The Specificity Factor (Spf)
VLDB'2001 Program Committee Chairs and General Chair
(Stefano Ceri, Peter Apers, Kotagiri Ramamohanarao, Richard Snodgrass,
and Paolo Atzeni)
August, 2000
Many have noted that the papers appearing in recent database conferences
such as VLDB and SIGMOD are getting more and more specific. Ten years ago,
there were papers introducing new data models, query languages, and
conceptual notations; one encounters few such papers today. This is in some
way inevitable, as the field matures and as a literature and set of
accepted concepts and paradigms becomes prevalent. Therein also lies the
danger that the field is becoming ossified, that papers counter to the
prevailing wisdom are rejected in favor of thorough studies of narrow topics
of interest to only a few people.
The
Asilomar report labels these latter papers "delta-X" papers, and
recommends a radical approach of going to poster sessions and invited papers
for conferences. We do not agree with such a disruptive strategy, preferring
instead a more evolutionary approach that encourages broader papers.
The Spf is a rating that is a single digit, with a larger Spf indicating
the paper is more specific, and thus appeals to a smaller portion of the
community. While more specific papers should not be rejected out of hand,
they need to be particularly compelling to be selected over less specific
alternative papers.
The Spf is designed to be determined quickly, from a paper's title and
abstract. Studies will be needed to determine whether the Spf is a
well-defined metric; for this reason, we will not include it in the overall
ranking computed for each paper, but will instead just have it available
as one of the many considerations kept in mind when the paper is evaluated,
both by the individual program committee members and during the final
discussion at the program committee meeting.
Very generally, 1 (one) is added to the Spf for each significant reduction
in the paper's domain of applicability.

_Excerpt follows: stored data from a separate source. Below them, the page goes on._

(** ** The specification *)

Definition text_value (s : list Z) : option wire_value := if (length s =? 0)%nat then None else Some (WBytes s).

Record field_laws {F V} {G : Generated F} (n : Z) (value : V -> option wire_value) (dflt : V)
    (get : Message F -> V) (set : V -> Message F -> Message F) (clear : Message F -> Message F) : Prop := {
  fl_read : forall m, field_of n (slots (_impl_ m)) = value (get m);
  fl_get_set : forall v m, get (set v m) = v;
  fl_get_clear : forall m, get (clear m) = dflt;
  fl_set_others : forall v m k, k <> n -> field_of k (slots (_impl_ (set v m))) = field_of k (slots (_impl_ m));
  fl_clear_others : forall m k, k <> n -> field_of k (slots (_impl_ (clear m))) = field_of k (slots (_impl_ m));
  fl_default : value dflt = None;
  fl_set_consistent : forall v m, consistent m -> consistent (set v m);
  fl_clear_consistent : forall m, consistent m -> consistent (clear m);
}.

Record text_laws {F} {G : Generated F} (n mask : Z) (get : Message F -> list Z)
    (mut : (list Z -> list Z) -> Message F -> Message F) (release : Message F -> option (list Z) * Message F)
    (set_allocated : option (list Z) -> Message F -> Message F) : Prop := {
  tl_mutable : forall f m, get (mut f m) = f (get m);
  tl_release : forall m, consistent m ->
    (release m).1 = (if CheckHasBit (_has_bits_ m) mask then Some (get m) else None) /\ get (release m).2 = [];
  tl_allocated : forall v m, get (set_allocated v m) = default [] v;
  tl_others : forall f v m k, k <> n ->
    field_of k (slots (_impl_ (mut f m))) = field_of k (slots (_impl_ m)) /\
    field_of k (slots (_impl_ (release m).2)) = field_of k (slots (_impl_ m)) /\
    field_of k (slots (_impl_ (set_allocated v m))) = field_of k (slots (_impl_ m));
  tl_consistent : forall f v m, consistent m ->
    consistent (mut f m) /\ consistent (release m).2 /\ consistent (set_allocated v m);
}.

Record whole_laws {F} {G : Generated F} (swap : Message F -> Message F -> Message F * Message F)
    (copy : Message F -> Message F) : Prop := {
  wl_swap : forall m other,
    swap m other = (mkMessage (_has_bits_ other) (_impl_ other) (_internal_metadata_ other) (_cached_size_ m),
                    mkMessage (_has_bits_ m) (_impl_ m) (_internal_metadata_ m) (_cached_size_ other));
  wl_copy : forall m, consistent m -> consistent (copy m);
  wl_copy_fields : forall m, present (slots (_impl_ (copy m))) = present (slots (_impl_ m));
  wl_copy_unknown : forall m, unknown_bytes (_internal_metadata_ (copy m)) = unknown_bytes (_internal_metadata_ m);
}.

(** A list response as its elements' fields. *)
Definition rows_of {F} {G : Generated F} (m : Message (RepeatedPtrField F)) : list (list (Z * wire_value)) :=
  (fun e => present (slots (_impl_ e))) <$> rep_elements (_impl_ m).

To provide an absolute scale, we
list some rough guidelines. The guidelines are incomplete, and are intended
only to be illustrative. Each successive level assumes everything in the
previous levels fixed and known.
Spf Discussion
0. |
The paper introduces a new benefit to humanity (after all, that
is ultimately why we are in this business).
|
1. |
The paper introduces a new means to effect a known benefit to
humanity.
|
2. |
The paper introduces a new class of software to implement a known
means to help humanity. This software manages data in some way, but
the paper itself is not particular to a data model or query language.
|
3. |
The paper introduces a new or altered data model to support an
existing class of software.
|
4. |
The paper introduces a new or improved query language or design
notation or conceptual modeling technique for an existing data model.
|
5. |
The paper introduces a new or improved query optimization or evaluation
technique to support an existing query language, or a new construct
for an existing conceptual modeling technique.
|
6. |
The paper introduces a new or improved input to an existing query
optimization or evaluation technique, or a new or improved way to
determine the configuration of an existing conceptual modeling
construct.
|
7. |
The paper introduces a new or improved way to calculate or estimate
or tune an existing input to an existing query optimization technique.
|
One determines the Spf by first identifying where the paper falls vis-a-vis
this range from 0 to 7, then adding one unit for each significant
restriction on applicability (such as a paper applying to only one or a few
operators of a query language) or not including a major part of the space
(such as working only on select-project-join queries).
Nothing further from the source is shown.